Council voted to tie their masking bylaw end date to the provincial government’s. This means – if all goes to plan – by approximately March 2022 the cloth coverings will no longer be required.
But councillors, and Chatham’s top doctor, made clear this “housekeeping” motion doesn’t mean the mask mandate is over today.
“I’m just bringing this in so when the provincial government does remove the mandates for masks we’re able to not have to wait to remove it ourselves,” says Councillor Mark Authier, who introduced the motion to end the municipal bylaw at the same time restrictions are lifted in Ontario.
When the masking bylaw was passed August 2020 there were still no provincial rules on the issue.
“I do not want people to think that because of this ending… that they think they can go through Chatham-Kent without a mask,” says Authier. “Because obviously the provincial mandate takes precedence over ours.”
This cleared up some questions that councillors and residents had in the leadup to the vote.
“The way that the notice of motion was originally written definitely caused some confusion in the community,” says Councillor Aaron Hall. “Some folks thought we were voting tonight so that people don’t have to wear masks anymore in places that are required. But obviously that’s not the case.”
“I think even this on our agenda has caused some sort of confusion,” says Councillor Carmen McGregor. “I’ve been reached out to and asked the implications of this motion.”
Medical Officer of Health Dr. David Colby says he’s fine with the motion as long as the public is clear masks are still the law.
“The Chatham-Kent bylaw is certainly redundant with regard to the provincial masking rules and regulations that are enforced by legislation now. So I’m not sure that there is any significant effect of removing this from a practical point of view, as long as the public does not misunderstand what the intention of removing it is.”

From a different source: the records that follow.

(* ===== verification/DirSpec.v ===== *)
(** * DirSpec: looking a name up in a directory

    The entries of a directory are its contents cut into pieces of 16 bytes.
    [dirlookup] finds the first entry in use whose name agrees with the one
    wanted up to its NUL or its 14th byte, and takes a reference to the
    entry's inode in the inode cache. *)

From S2P Require Import Prelude Dll CString Kernel Sched Sock Kalloc Fifo Paging Vmem Sleeplock LockSpec Bio BioSpec Log LogSpec.
From S2P Require Import Cons Kbd Console Inode BlockSpec Fs FileSpec.

(** ** Definitions *)

(** The name in an array of bytes: up to its first NUL. *)
Fixpoint cname (l : list Z) : list Z :=
  match l with
  | [] => []
  | c :: l => if c =? 0 then [] else c :: cname l
  end.

(** The entries of the directory [ip]. *)
Definition dirents (ip : inode) (v : Z → list Z) : list (list Z) :=
  (λ j, file_bytes ip v (16 * Z.of_nat j) 16) <$> seq 0 (Z.to_nat (i_size ip / 16)).

(** The entry is in use and has the name wanted. *)
Definition dirent_is (name de : list Z) : bool :=
  negb (de_inum de =? 0) && bool_decide (cname (take DIRSIZ name) = cname (de_name de)).

(** The slot of the inode cache [iget] chooses, and what it stores there. *)
Definition iget_slot (dev inum : Z) (l : list inode) : option nat :=
  match find_idx (iget_match dev inum) l with
  | Some i => Some i
  | None => find_idx (λ ip, i_ref ip =? 0) l
  end.
Definition iget_entry (dev inum : Z) (ip : inode) : inode :=
  if iget_match dev inum ip then set_i_ref (i_ref ip + 1) ip
  else set_i_valid 0 (set_i_ref 1 (set_i_inum inum (set_i_dev dev ip))).

(** ** Names *)
Lemma blk_strncmp_key n : ∀ p q, (n <= length p)%nat ∨ 0 ∈ p → (n <= length q)%nat ∨ 0 ∈ q →
  ∃ r, blk_strncmp_loop p q n = Some r ∧ (r = 0 ↔ cname (take n p) = cname (take n q)).
Proof.
  induction n as [|n IH]; intros p q Hp Hq; cbn [blk_strncmp_loop]; [by exists 0|].
  destruct p as [|x p]; [destruct Hp as [Hp|Hp]; [simpl in Hp; lia|by apply elem_of_nil in Hp]|].
  destruct q as [|y q]; [destruct Hq as [Hq|Hq]; [simpl in Hq; lia|by apply elem_of_nil in Hq]|].
  cbn [take cname]. destruct (Z.eqb_spec x 0) as [->|Hx]; cbn [negb andb].
  { exists (0 - y). split; [done|]. destruct (Z.eqb_spec y 0); split; intros H; try done; lia. }
  destruct (Z.eqb_spec x y) as [<-|Hy].
  - rewrite (proj2 (Z.eqb_neq _ _) Hx). destruct (IH p q) as (r & E & Hr).
    + destruct Hp as [Hp|Hp]; [left; simpl in Hp; lia|right; set_solver].
    + destruct Hq as [Hq|Hq]; [left; simpl in Hq; lia|right; set_solver].
    + exists r. split; [done|]. rewrite Hr. split; [by intros ->|by intros [=]].
  - exists (x - y). split; [done|]. destruct (y =? 0); split; intros H; try lia; by simplify_eq.
Qed.

Lemma namecmp_key p q k : (DIRSIZ <= length p)%nat ∨ 0 ∈ p → (DIRSIZ <= length q)%nat ∨ 0 ∈ q →
  ∃ r, namecmp p q k = Ret r k ∧ (r = 0 ↔ cname (take DIRSIZ p) = cname (take DIRSIZ q)).
Proof.
  intros Hp Hq. destruct (blk_strncmp_key DIRSIZ p q Hp Hq) as (r & E & Hr). exists r. split; [|done].
  unfold namecmp, blk_strncmp. rewrite Nat2Z.id, E. done.
Qed.

(** ** The inode cache *)
Lemma upd_inode_comm i f : ∀ k c h, upd_inode i f (set_k_held h (set_k_cpu c k)) = set_k_held h (set_k_cpu c (upd_inode i f k)).
Proof. done. Qed.

Lemma upd_inode_ext i f g k : (∀ ip, k_inodes k !! i = Some ip → f ip = g ip) → upd_inode i f k = upd_inode i g k.
Proof.
  intros H. unfold upd_inode. f_equal. apply list_eq. intros j. destruct (decide (i = j)) as [<-|Hj].
  - rewrite !list_lookup_alter_eq. destruct (k_inodes k !! i) eqn:E; [|done]. cbn. by rewrite H.
  - by rewrite !list_lookup_alter_ne by done.
Qed.

Lemma iget_eq dev inum k : idle k →
  match iget_slot dev inum (k_inodes k) with
  | Some s => iget dev inum k = Ret s (upd_inode s (iget_entry dev inum) (quiet k))
  | None => iget dev inum k = Panic "iget: no inodes" (acquired LkIcache k)
  end.
Proof.
  intros Hk. destruct (acquire_idle LkIcache k Hk) as [Ea Hl]. unfold iget, iget_slot.
  rewrite (bind_Ret_eq _ _ _ _ _ Ea), bind_gets. change (k_inodes (acquired LkIcache k)) with (k_inodes k).
  assert (Hrel : ∀ s f, (release LkIcache : KM unit) (upd_inode s f (acquired LkIcache k)) = Ret tt (upd_inode s f (quiet k))).
  { intros s f. destruct (release_locked LkIcache (upd_inode s f (acquired LkIcache k))) as [Er _]; [exact Hl|].
    rewrite Er. f_equal. exact (section_eq LkIcache k _ Hk (upd_inode_comm s f)). }
  destruct (find_idx (iget_match dev inum) (k_inodes k)) as [s|] eqn:E1.
  - rewrite bind_modify, (bind_Ret_eq _ _ _ _ _ (Hrel _ _)). unfold mret, M_ret. f_equal. apply upd_inode_ext.
    intros ip Hip. destruct (proj1 (proj1 (find_idx_Some _ _ _) E1)) as (x & Hx & Hm). change (k_inodes k !! s = Some ip) in Hip.
    rewrite Hx in Hip. injection Hip as <-. unfold iget_entry. by rewrite Hm.
  - destruct (find_idx (λ ip, i_ref ip =? 0) (k_inodes k)) as [s|] eqn:E2; [|done].
    rewrite bind_modify, (bind_Ret_eq _ _ _ _ _ (Hrel _ _)). unfold mret, M_ret. f_equal. apply upd_inode_ext.
    intros ip Hip. destruct (proj1 (proj1 (find_idx_Some _ _ _) E2)) as (x & Hx & Hm). change (k_inodes k !! s = Some ip) in Hip.
    rewrite Hx in Hip. injection Hip as <-. unfold iget_entry, iget_match. apply Z.eqb_eq in Hm. rewrite Hm. done.
Qed.


(** ** Scanning the entries *)
Lemma length_file_bytes ip v off n : length (file_bytes ip v off n) = n.
Proof. unfold file_bytes. by rewrite length_fmap, length_seq. Qed.

(** The size of a file fits. *)
Lemma file_size_fits disksize A ip : file_ok disksize A ip → 0 <= i_size ip < 2147483648.
Proof. intros Hf. pose proof (fk_size _ _ _ Hf) as H. unfold MAXFILE, NDIRECT, NINDIRECT, BSIZE in H. cbn in H. lia. Qed.

Section lookup.
Variables (me : nat) (pid : Z) (k0 : kernel) (dp : nat) (ip : inode) (A : cstate) (name : list Z).
Hypothesis Hip : k_inodes k0 !! dp = Some ip.
Hypothesis Hfile : file_ok (io_disksize (k_io k0)) A ip.
Hypothesis Hroom : (size (cs_busy A) < NBUF)%nat.
Hypothesis Hdir : i_type ip = T_DIR.
Hypothesis Hsize : i_size ip mod 16 = 0.

Notation entries := (dirents ip (cs_view A)).

Lemma length_dirents : length entries = Z.to_nat (i_size ip / 16).
Proof using. unfold dirents. by rewrite length_fmap, length_seq. Qed.

Lemma dirents_lookup j : (j < Z.to_nat (i_size ip / 16))%nat → entries !! j = Some (file_bytes ip (cs_view A) (16 * Z.of_nat j) 16).
Proof using. intros Hj. unfold dirents. by rewrite list_lookup_fmap, lookup_seq_lt by done. Qed.

Lemma read_dirent_run j k msg : cache_at me pid k0 k A → (j < Z.to_nat (i_size ip / 16))%nat →
  ∃ k', read_dirent dp (16 * Z.of_nat j) msg k = Ret (file_bytes ip (cs_view A) (16 * Z.of_nat j) 16) k' ∧ cache_at me pid k0 k' A.
Proof using Hip Hfile Hroom Hdir Hsize.
  intros Hk Hj. pose proof (file_size_fits _ _ _ Hfile) as Hs.
  assert (Hj' : 16 * Z.of_nat j + 16 <= i_size ip) by (clear - Hj Hsize Hs; divlia).
  destruct (readi_run me pid k0 dp ip A k (16 * Z.of_nat j) DIRENT) as (k' & E & Hk'); try done.
  { by rewrite Hdir. }
  { change (2 ^ 32) with 4294967296. lia. }
  exists k'. split; [|done]. unfold read_dirent. rewrite (bind_Ret_eq _ _ _ _ _ E). unfold read_result, DIRENT.
  change (2 ^ 32) with 4294967296. rewrite (proj2 (Z.ltb_ge _ _)), (proj2 (Z.leb_gt _ _)) by lia. cbn [orb].
  cbn zeta. rewrite Z.min_l by lia. cbn [fst snd]. done.
Qed.

Hypothesis Hname : (DIRSIZ <= length name)%nat ∨ 0 ∈ name.

Lemma dirlookup_loop_run fuel : ∀ j k, cache_at me pid k0 k A → (j <= length entries)%nat → (length entries < j + fuel)%nat →
  ∃ k', cache_at me pid k0 k' A ∧ dirlookup_loop fuel dp name (16 * Z.of_nat j) k =
    match find_idx (dirent_is name) (drop j entries) with
    | None => Ret None k'
    | Some x => (s <- iget (i_dev ip) (de_inum (default [] (entries !! (j + x)%nat))) ;; mret (Some (s, 16 * Z.of_nat (j + x)))) k'
    end.
Proof using Hip Hfile Hroom Hdir Hsize Hname.
  pose proof (file_size_fits _ _ _ Hfile) as Hs. pose proof length_dirents as Hlen.
  induction fuel as [|fuel IH]; intros j k Hk Hj Hf; [lia|]. cbn [dirlookup_loop].
  rewrite (bind_ip_at _ ip) by (by eapply at_inode). destruct (Z.ltb_spec (16 * Z.of_nat j) (i_size ip)) as [Hlt|Hge]; cbn [negb]; cycle 1.
  { exists k. split; [done|]. rewrite drop_ge by (rewrite Hlen; clear - Hge Hs Hsize; divlia). done. }
  assert (Hj' : (j < Z.to_nat (i_size ip / 16))%nat) by (clear - Hlt Hs Hsize; divlia).
  destruct (read_dirent_run j k "dirlookup read" Hk Hj') as (k1 & E1 & Hk1). rewrite (bind_Ret_eq _ _ _ _ _ E1).
  pose proof (dirents_lookup j Hj') as Hl. rewrite (drop_S _ _ _ Hl). cbn [find_idx].
  set (de := file_bytes ip (cs_view A) (16 * Z.of_nat j) 16) in *.
  assert (Hnext : ∃ k', cache_at me pid k0 k' A ∧ dirlookup_loop fuel dp name (16 * Z.of_nat j + DIRENT) k1 =
    match Datatypes.S <$> find_idx (dirent_is name) (drop (S j) entries) with
    | None => Ret None k'
    | Some x => (s <- iget (i_dev ip) (de_inum (default [] (entries !! (j + x)%nat))) ;; mret (Some (s, 16 * Z.of_nat (j + x)))) k'
    end).
  { destruct (IH (S j) k1 Hk1) as (k' & Hk' & E); [lia|lia|]. exists k'. split; [done|].
    replace (16 * Z.of_nat j + DIRENT) with (16 * Z.of_nat (S j)) by (unfold DIRENT; lia). rewrite E.
    destruct (find_idx _ _); [|done]. cbn [fmap option_fmap option_map]. by rewrite Nat.add_succ_r. }
  unfold dirent_is at 1. destruct (de_inum de =? 0) eqn:Ez; cbn [negb andb]; [exact Hnext|].
  destruct (namecmp_key name (de_name de) k1 Hname) as (r & Er & Hr).
  { left. unfold de_name, slice. rewrite length_take, length_drop. unfold de. rewrite length_file_bytes. unfold DIRSIZ. lia. }
  rewrite (bind_Ret_eq _ _ _ _ _ Er).
  assert (Et : take DIRSIZ (de_name de) = de_name de) by (apply take_ge; unfold de_name, slice; rewrite length_take; lia).
  rewrite Et in Hr. destruct (Z.eqb_spec r 0) as [->|Hne].
  - rewrite bool_decide_eq_true_2 by (by apply Hr). exists k1. split; [done|]. rewrite Nat.add_0_r, Hl. done.
  - rewrite bool_decide_eq_false_2 by (by rewrite <- Hr). exact Hnext.
Qed.
End lookup.


(** The rest of the kernel is as before, but for the inode cache. *)
Definition inode_frame (k k' : kernel) : Prop := bio_frame (set_k_inodes (k_inodes k') k) k'.

Lemma cache_set_inodes l k me pid o A : cache k me pid o A → cache (set_k_inodes l k) me pid o A.
Proof. intros [H1 H2 H3 H4 H5 H6 H7 H8 H9 H10 H11]. by split. Qed.

Lemma cache_quiet k me pid o A : cache k me pid o A → cache (quiet k) me pid o A.
Proof. intros [H1 H2 H3 H4 H5 H6 H7 H8 H9 H10 H11]. split; first [done|exact (quiet_idle k H1)]. Qed.

Lemma inode_frame_upd s f k k' : bio_frame k k' → inode_frame k (upd_inode s f (quiet k')) ∧ k_inodes (upd_inode s f (quiet k')) = alter f s (k_inodes k).
Proof.
  intros (c & P & B & d & w & -> & Hp & Hw). split; [|done].
  exists (set_c_intena (c_intr c) c), P, B, d, w. split; [by destruct k|done].
Qed.

Lemma dirlookup_run me pid k o A dp ip name :
  cache k me pid o A → k_inodes k !! dp = Some ip → file_ok (io_disksize (k_io k)) A ip → (size (cs_busy A) < NBUF)%nat →
  i_type ip = T_DIR → i_size ip mod 16 = 0 → (DIRSIZ <= length name)%nat ∨ 0 ∈ name →
  match find_idx (dirent_is name) (dirents ip (cs_view A)) with
  | None => ∃ k' o', dirlookup dp name k = Ret None k' ∧ cache k' me pid o' A ∧ bio_frame k k'
  | Some j =>
      let inum := de_inum (default [] (dirents ip (cs_view A) !! j)) in
      match iget_slot 1 inum (k_inodes k) with
      | Some s => ∃ k' o', dirlookup dp name k = Ret (Some (s, 16 * Z.of_nat j)) k' ∧ cache k' me pid o' A ∧
          inode_frame k k' ∧ k_inodes k' = alter (iget_entry 1 inum) s (k_inodes k)
      | None => ∃ k', dirlookup dp name k = Panic "iget: no inodes" k'
      end
  end.
Proof.
  intros Hc Hip Hf Hroom Hdir Hsz Hname. pose proof (length_dirents ip A) as Hlen.
  destruct (dirlookup_loop_run me pid k dp ip A name Hip Hf Hroom Hdir Hsz Hname (S (Z.to_nat (i_size ip / DIRENT))) 0 k)
    as (k1 & (Hfr & o1 & Hc1) & E); [by split; [|exists o]|lia|rewrite Hlen; unfold DIRENT; lia|].
  assert (Ed : dirlookup dp name k = dirlookup_loop (S (Z.to_nat (i_size ip / DIRENT))) dp name (16 * Z.of_nat 0) k).
  { unfold dirlookup. rewrite (bind_ip_at _ ip) by done. by rewrite Hdir. }
  rewrite Ed, E, drop_0. destruct (find_idx _ _) as [j|]; [|by exists k1, o1].
  cbn zeta. rewrite Nat.add_0_l, (fk_dev _ _ _ Hf). set (inum := de_inum _).
  assert (Ei : k_inodes k1 = k_inodes k) by (destruct Hfr as (c & P & B & d & w & -> & _); done).
  pose proof (iget_eq 1 inum k1 (ca_idle _ _ _ _ _ Hc1)) as Hg. rewrite Ei in Hg.
  destruct (iget_slot 1 inum (k_inodes k)) as [s|].
  - destruct (inode_frame_upd s (iget_entry 1 inum) k k1 Hfr) as [Hf2 Ek2]. eexists _, o1.
    split; [by rewrite (bind_Ret_eq _ _ _ _ _ Hg)|]. split; [|by split].
    apply cache_set_inodes. by apply cache_quiet.
  - eexists. unfold bindM. rewrite Hg. reflexivity.
Qed.

(** looking a name up finds the first entry in use with that name.
    [dirlookup] compares up to the NUL or 14 bytes, reads each entry through
    the buffer cache, and terminates. Without a matching entry it returns
    null and changes nothing but the buffer cache's order. With one it
    returns the entry's byte offset and the slot of the inode cache [iget]
    chooses, the one that already caches the inode or else the first free
    one, with one more reference; it panics when the inode cache is full. *)
Theorem dirlookup_finds me pid k o A dp ip name :
  cache k me pid o A → k_inodes k !! dp = Some ip → file_ok (io_disksize (k_io k)) A ip → (size (cs_busy A) < NBUF)%nat →
  i_type ip = T_DIR → i_size ip mod 16 = 0 → (DIRSIZ <= length name)%nat ∨ 0 ∈ name →
  match find_idx (dirent_is name) (dirents ip (cs_view A)) with
  | None => ∃ k' o', dirlookup dp name k = Ret None k' ∧ cache k' me pid o' A ∧ bio_frame k k'
  | Some j =>
      let inum := de_inum (default [] (dirents ip (cs_view A) !! j)) in
      match iget_slot 1 inum (k_inodes k) with
      | Some s => ∃ k' o', dirlookup dp name k = Ret (Some (s, 16 * Z.of_nat j)) k' ∧ cache k' me pid o' A ∧
          inode_frame k k' ∧ k_inodes k' = alter (iget_entry 1 inum) s (k_inodes k)
      | None => ∃ k', dirlookup dp name k = Panic "iget: no inodes" k'
      end
  end.
Proof. apply dirlookup_run. Qed.

Lemma dirlookup_finds_witness : ∃ k' o', dirlookup 0 [115; 104; 0] demo_root = Ret (Some (1%nat, 32)) k' ∧
  cache k' 0 0 o' (cs_boot demo_disk2) ∧ inode_frame demo_root k' ∧
  k_inodes k' = alter (iget_entry 1 7) 1%nat (k_inodes demo_root).
Proof.
  exact (dirlookup_finds 0 0 demo_root (rev (seq 0 NBUF)) (cs_boot demo_disk2) 0 demo_inode [115; 104; 0] demo_root_cache eq_refl
    demo_file_ok ltac:(vm_compute; lia) eq_refl eq_refl ltac:(right; set_solver)).
Defined.
Lemma wp_bmap_entry n X k A bl ip en (Q : Z → kernel → Prop) R : wstate (S n) X k A bl ip → cs_held A = ∅ → 0 <= en < 128 → slot ip (cs_view A) 12 ≠ 0 →
  (∀ k' A' bl' X', wstate n X' k' A' bl' ip → cs_held A' = ∅ → mapped sb ip (cs_view A) ip (cs_view A') → X ⊆ X' →
     let b := slot ip (cs_view A') (en + 13) in b ≠ 0 → b ∈ X' → Q b k') →
  wp False (bmap_entry (slot ip (cs_view A) 12) en) Q R k.
Proof using Hly Hi dk e.
  intros W Hh He Hn HQ. destruct (ws_fields _ _ _ _ _ _ W) as (Eio & Esb & _). pose proof (slot_home _ _ _ _ _ _ 12 W ltac:(unfold NSLOT; lia) Hn) as Hhome.
  destruct (slot_data sb disksize start size Hly ip _ 12 (ws_wf _ _ _ _ _ _ W) ltac:(unfold NSLOT; lia) Hn) as (_ & Hbm & Hu). set (ind := slot ip (cs_view A) 12) in *.
  assert (Hnh : ∀ j, cs_held A !! j ≠ Some ind) by (intros j; by rewrite Hh).
  unfold bmap_entry. apply wp_bind. eapply (wp_bread_tx me pid start size); [apply W|rewrite Eio; apply Hhome|exact Hnh|right; by eapply free_room|]. intros bp k1 Hbp H1 F1.
  apply wp_bind. eapply (wp_bdata_tx me pid start size); [exact H1|apply lookup_insert_eq|]. cbn [cs_take cs_view]. cbn zeta.
  assert (Hsl : slot ip (cs_view A) (en + 13) = get32 (4 * Z.to_nat en) (cs_view A ind)).
  { unfold slot at 1. rewrite (proj2 (Z.ltb_ge _ _)) by lia. fold (slot ip (cs_view A) 12). rewrite <- slot_12 with (v := cs_view A). fold ind. rewrite (proj2 (Z.eqb_neq _ _) Hn). do 2 f_equal. lia. }
  rewrite <- Hsl. destruct (Z.eqb_spec (slot ip (cs_view A) (en + 13)) 0) as [E0|E0].
  - assert (W1 : wstate (S n) X k1 (cs_take bp ind A) bl ip) by (destruct W; split; try done; by etrans).
    apply wp_bind. eapply wp_balloc_ws; [exact W1|right; exists bp, ind; split; [cbn; by rewrite Hh|done]|].
    intros b A' bl' k2 Hff Hd H2 F2 Hh2 Hv2 Hdk2 Hb2. cbn [cs_take cs_view cs_held] in Hh2, Hv2. rewrite Hh in Hh2.
    destruct (fs_frame_fields _ _ F2) as (Eio2 & _). change (k_io k2 = k_io k0) in Eio2.
    assert (Hin2 : cs_held A' !! bp = Some ind) by (rewrite Hh2; apply lookup_insert_eq).
    apply wp_bind. eapply (wp_bdata_tx me pid start size); [exact H2|exact Hin2|]. rewrite Hv2.
    pose proof (budget_room _ _ _ _ Hb2) as [Hr1 Hr2].
    apply wp_bind. eapply (wp_bdata_set_tx me pid start size); [exact H2|exact Hin2|]. intros k3 H3 F3.
    destruct (fs_frame_fields _ _ F3) as (Eio3 & _).
    apply wp_bind. eapply (wp_log_write_tx me pid start size); [exact H3|exact Hin2|by rewrite Eio3, Eio2|lia|lia|]. intros k4 H4 F4.
    apply wp_bind. eapply (wp_brelse_tx me pid start size); [exact H4|exact Hin2|left; cbn; set_solver|]. intros k5 H5 F5. apply wp_ret.
    pose proof (grown_entry sb disksize start size Hly (cs_take bp ind A) ip b (ws_bitmap _ _ _ _ _ _ W1 ltac:(right; exists bp, ind; split; [cbn; by rewrite Hh|done])) Hff Hd (ws_wf _ _ _ _ _ _ W) (en + 13) ltac:(unfold NSLOT; lia) Hn E0) as G.
    cbn [cs_take cs_view] in G. replace (en + 13 - 13) with en in G by lia. fold ind in G.
    set (A5 := cs_drop bp _) in H5. assert (Hv5 : cs_view A5 = fset (balloc_view sb b (cs_view A)) ind (put32 (4 * Z.to_nat en) b (balloc_view sb b (cs_view A) ind))) by (cbn; by rewrite Hv2).
    rewrite <- Hv5 in G. assert (Hind : ind ∈ X) by (by apply W). assert (Hsb : slot ip (cs_view A5) (en + 13) = b) by (rewrite (gr_slot _ _ _ _ _ _ _ G), Z.eqb_refl by (unfold NSLOT; lia); done).
    rewrite <- Hsb. apply (HQ k5 A5 (logged_blocks bl' ind) ({[b]} ∪ X)).
    + eapply ws_grown; [exact W|exact G|exact H5|etrans; [exact F2|etrans; [exact F3|etrans; [exact F4|exact F5]]]| |by apply budget_log; [set_solver|]|exact Hdk2].
      intros x. rewrite Hv5. unfold fset. destruct (x =? ind); [rewrite length_put32; rewrite balloc_view_len; try done; try apply W; lia|apply balloc_view_len, W].
    + cbn. rewrite Hh2. apply delete_insert_id. by rewrite lookup_empty.
    + exact (grown_mapped sb disksize start size Hly _ _ _ _ _ _ (ws_wf _ _ _ _ _ _ W) G).
    + set_solver.
    + rewrite Hsb. by apply (data_home sb disksize start size Hly b Hd).
    + rewrite Hsb. set_solver.
  - apply wp_bind. eapply (wp_brelse_read me pid start size); [exact H1|done|exact Hnh|apply W|]. intros k2 H2 F2. apply wp_ret.
    apply (HQ k2 A bl ({[slot ip (cs_view A) (en + 13)]} ∪ X)); [|done|apply mapped_refl|set_solver|done|set_solver].
    apply ws_weaken. destruct W; split; try done. etrans; [done|by etrans].
Qed.
Lemma pending_some ip v : slot ip v 12 ≠ 0 → pending ip = 0%nat.
Proof using Hly Hi dk e. rewrite slot_12. intros H. unfold pending. by rewrite (proj2 (Z.eqb_neq _ _) H). Qed.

“Certainly I’m able to enforce a rule for masking should that become necessary for any reason in Chatham-Kent through the powers I have as the Medical Officer of Health,” Colby added.
Councillor Michael Bondy says though it may be redundant it will resolve one of the original questions about the bylaw.
“When the bylaw was passed there was some concern mentioned by some councillors and public that there was no expiry to the bylaw. So I think this fills that gap that we had,” he says.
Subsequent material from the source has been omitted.